Saved entries
:::
(* ===== verification/LivePnl.v ===== *)
(** * Live profits: [services/pnl.py]

    Ticks of the broker become marks, marks the profit of a pair, and the
    profit is written to the ledger at most once a second per pair by
    coroutines that overlap.  A run is a sequence of callbacks and of the steps
    of these coroutines.  The health report, the pacing of requests and the
    contract that a leg is priced by are left out or given. *)

From S2P Require Import Prelude Rounding PyText PyTime Identifiers RmsModels ManualLedger.

#[local] Open Scope Q_scope.
#[local] Open Scope py_scope.
#[local] Set Warnings "-clear-no-such-hyp".

Definition TradeKey : Type := Z * string.
Definition TickListener : Type := Z * string * string.
Definition ContractKey : Type := string * string * string * string * Z.
Definition trade_of_listener (l : TickListener) : TradeKey := fst l.

Definition unrealized_leg (signed_qty entry mark : Q) : Q := dmul signed_qty (dsub mark entry).
Record Quote : Type := { qt_last : option Q; qt_bid : option Q; qt_ask : option Q; qt_close : option Q }.
Definition no_quote : Quote := {| qt_last := None; qt_bid := None; qt_ask := None; qt_close := None |}.
Definition effective_mark (q : Quote) : option Q :=
  match qt_last q with
  | Some last => Some last
  | None => match qt_bid q, qt_ask q with
            | Some bid, Some ask => Some (ddiv (dadd bid ask) 2)
            | _, _ => qt_close q
            end
  end.
Definition LAST_TICKS : list Z := [4; 68; 37]%Z.
Definition BID_TICKS : list Z := [1; 66]%Z.
Definition ASK_TICKS : list Z := [2; 67]%Z.
Definition CLOSE_TICKS : list Z := [9; 75]%Z.
(** The quote after a tick, [None] for a type that is not used. *)
Definition with_tick (tick_type : Z) (price : Q) (q : Quote) : option Quote :=
  let on l := existsb (Z.eqb tick_type) l in
  if on LAST_TICKS then Some {| qt_last := Some price; qt_bid := qt_bid q; qt_ask := qt_ask q; qt_close := qt_close q |}
  else if on BID_TICKS then Some {| qt_last := qt_last q; qt_bid := Some price; qt_ask := qt_ask q; qt_close := qt_close q |}
  else if on ASK_TICKS then Some {| qt_last := qt_last q; qt_bid := qt_bid q; qt_ask := Some price; qt_close := qt_close q |}
  else if on CLOSE_TICKS then Some {| qt_last := qt_last q; qt_bid := qt_bid q; qt_ask := qt_ask q; qt_close := Some price |}
  else None.
Definition PERSIST_MIN_INTERVAL_SEC : Q := 1.

(** The legs of a trade, by symbol, in the order they were added. *)
Abbreviation Legs := (list (string * (Q * Q))).
Fixpoint set_leg (k : string) (v : Q * Q) (l : Legs) : Legs :=
  match l with
  | [] => [(k, v)]
  | (k', v') :: l => if String.eqb k k' then (k, v) :: l else (k', v') :: set_leg k v l
  end.
Record Live : Type := {
  lv_loop : bool;                                        (* an event loop is known *)
  lv_next_req : Z;
  lv_by_req : gmap Z TickListener;
  lv_listeners_by_req : gmap Z (gset TickListener);
  lv_marks : gmap TickListener Q;
  lv_quotes : gmap TickListener Quote;
  lv_legs : gmap TradeKey Legs;
  lv_contract_reqs : gmap ContractKey Z;
  lv_req_to_contract : gmap Z ContractKey;
  lv_cooldowns : gmap ContractKey Q;
  lv_pending : gmap TradeKey Q;
  lv_last_persisted : gmap TradeKey Q;
  lv_last_persist_at : gmap TradeKey Q;
  lv_updated_at : gmap TradeKey Q;
  lv_in_flight : gset TradeKey;
  lv_delayed : gset TradeKey;
  lv_running : list (TradeKey * Q)                       (* the writes that are under way *)
}.
Definition new_live : Live := {|
  lv_loop := false; lv_next_req := 50000; lv_by_req := ∅; lv_listeners_by_req := ∅; lv_marks := ∅; lv_quotes := ∅;
  lv_legs := ∅; lv_contract_reqs := ∅; lv_req_to_contract := ∅; lv_cooldowns := ∅; lv_pending := ∅;
  lv_last_persisted := ∅; lv_last_persist_at := ∅; lv_updated_at := ∅; lv_in_flight := ∅; lv_delayed := ∅;
  lv_running := [] |}.
(** Setters, by the parts of the state that change together. *)
Definition set_subscriptions (next : Z) (by_req : gmap Z TickListener) (listeners : gmap Z (gset TickListener))
    (reqs : gmap ContractKey Z) (contracts : gmap Z ContractKey) (s : Live) : Live := {|
  lv_loop := lv_loop s; lv_next_req := next; lv_by_req := by_req; lv_listeners_by_req := listeners;
  lv_marks := lv_marks s; lv_quotes := lv_quotes s; lv_legs := lv_legs s; lv_contract_reqs := reqs;
  lv_req_to_contract := contracts; lv_cooldowns := lv_cooldowns s; lv_pending := lv_pending s;
  lv_last_persisted := lv_last_persisted s; lv_last_persist_at := lv_last_persist_at s;
  lv_updated_at := lv_updated_at s; lv_in_flight := lv_in_flight s; lv_delayed := lv_delayed s;
  lv_running := lv_running s |}.
Definition set_marks (marks : gmap TickListener Q) (quotes : gmap TickListener Quote) (s : Live) : Live := {|
  lv_loop := lv_loop s; lv_next_req := lv_next_req s; lv_by_req := lv_by_req s;
  lv_listeners_by_req := lv_listeners_by_req s; lv_marks := marks; lv_quotes := quotes; lv_legs := lv_legs s;
  lv_contract_reqs := lv_contract_reqs s; lv_req_to_contract := lv_req_to_contract s; lv_cooldowns := lv_cooldowns s;
  lv_pending := lv_pending s; lv_last_persisted := lv_last_persisted s; lv_last_persist_at := lv_last_persist_at s;
  lv_updated_at := lv_updated_at s; lv_in_flight := lv_in_flight s; lv_delayed := lv_delayed s;
  lv_running := lv_running s |}.
Definition set_watch (loop : bool) (legs : gmap TradeKey Legs) (cooldowns : gmap ContractKey Q) (s : Live) : Live := {|
  lv_loop := loop; lv_next_req := lv_next_req s; lv_by_req := lv_by_req s;
  lv_listeners_by_req := lv_listeners_by_req s; lv_marks := lv_marks s; lv_quotes := lv_quotes s; lv_legs := legs;
  lv_contract_reqs := lv_contract_reqs s; lv_req_to_contract := lv_req_to_contract s; lv_cooldowns := cooldowns;
  lv_pending := lv_pending s; lv_last_persisted := lv_last_persisted s; lv_last_persist_at := lv_last_persist_at s;
  lv_updated_at := lv_updated_at s; lv_in_flight := lv_in_flight s; lv_delayed := lv_delayed s;
  lv_running := lv_running s |}.
Definition set_profit (pending last at_ updated : gmap TradeKey Q) (s : Live) : Live := {|
  lv_loop := lv_loop s; lv_next_req := lv_next_req s; lv_by_req := lv_by_req s;
  lv_listeners_by_req := lv_listeners_by_req s; lv_marks := lv_marks s; lv_quotes := lv_quotes s; lv_legs := lv_legs s;
  lv_contract_reqs := lv_contract_reqs s; lv_req_to_contract := lv_req_to_contract s; lv_cooldowns := lv_cooldowns s;
  lv_pending := pending; lv_last_persisted := last; lv_last_persist_at := at_; lv_updated_at := updated;
  lv_in_flight := lv_in_flight s; lv_delayed := lv_delayed s; lv_running := lv_running s |}.
Definition set_writes (in_flight delayed : gset TradeKey) (running : list (TradeKey * Q)) (s : Live) : Live := {|
  lv_loop := lv_loop s; lv_next_req := lv_next_req s; lv_by_req := lv_by_req s;
  lv_listeners_by_req := lv_listeners_by_req s; lv_marks := lv_marks s; lv_quotes := lv_quotes s; lv_legs := lv_legs s;
  lv_contract_reqs := lv_contract_reqs s; lv_req_to_contract := lv_req_to_contract s; lv_cooldowns := lv_cooldowns s;
  lv_pending := lv_pending s; lv_last_persisted := lv_last_persisted s; lv_last_persist_at := lv_last_persist_at s;
  lv_updated_at := lv_updated_at s; lv_in_flight := in_flight; lv_delayed := delayed; lv_running := running |}.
:::
- Description of the task -
Your task is to retype the entries verbatim, starting with the line that holds "lv_loop := false;" and stopping after the line that holds "lv_running := []".

- Response area -
  lv_loop := false; lv_next_req := 50000; lv_by_req := ∅; lv_listeners_by_req := ∅; lv_marks := ∅; lv_quotes := ∅;
  lv_legs := ∅; lv_contract_reqs := ∅; lv_req_to_contract := ∅; lv_cooldowns := ∅; lv_pending := ∅;
  lv_last_persisted := ∅; lv_last_persist_at := ∅; lv_updated_at := ∅; lv_in_flight := ∅; lv_delayed := ∅;
  lv_running := [] |}.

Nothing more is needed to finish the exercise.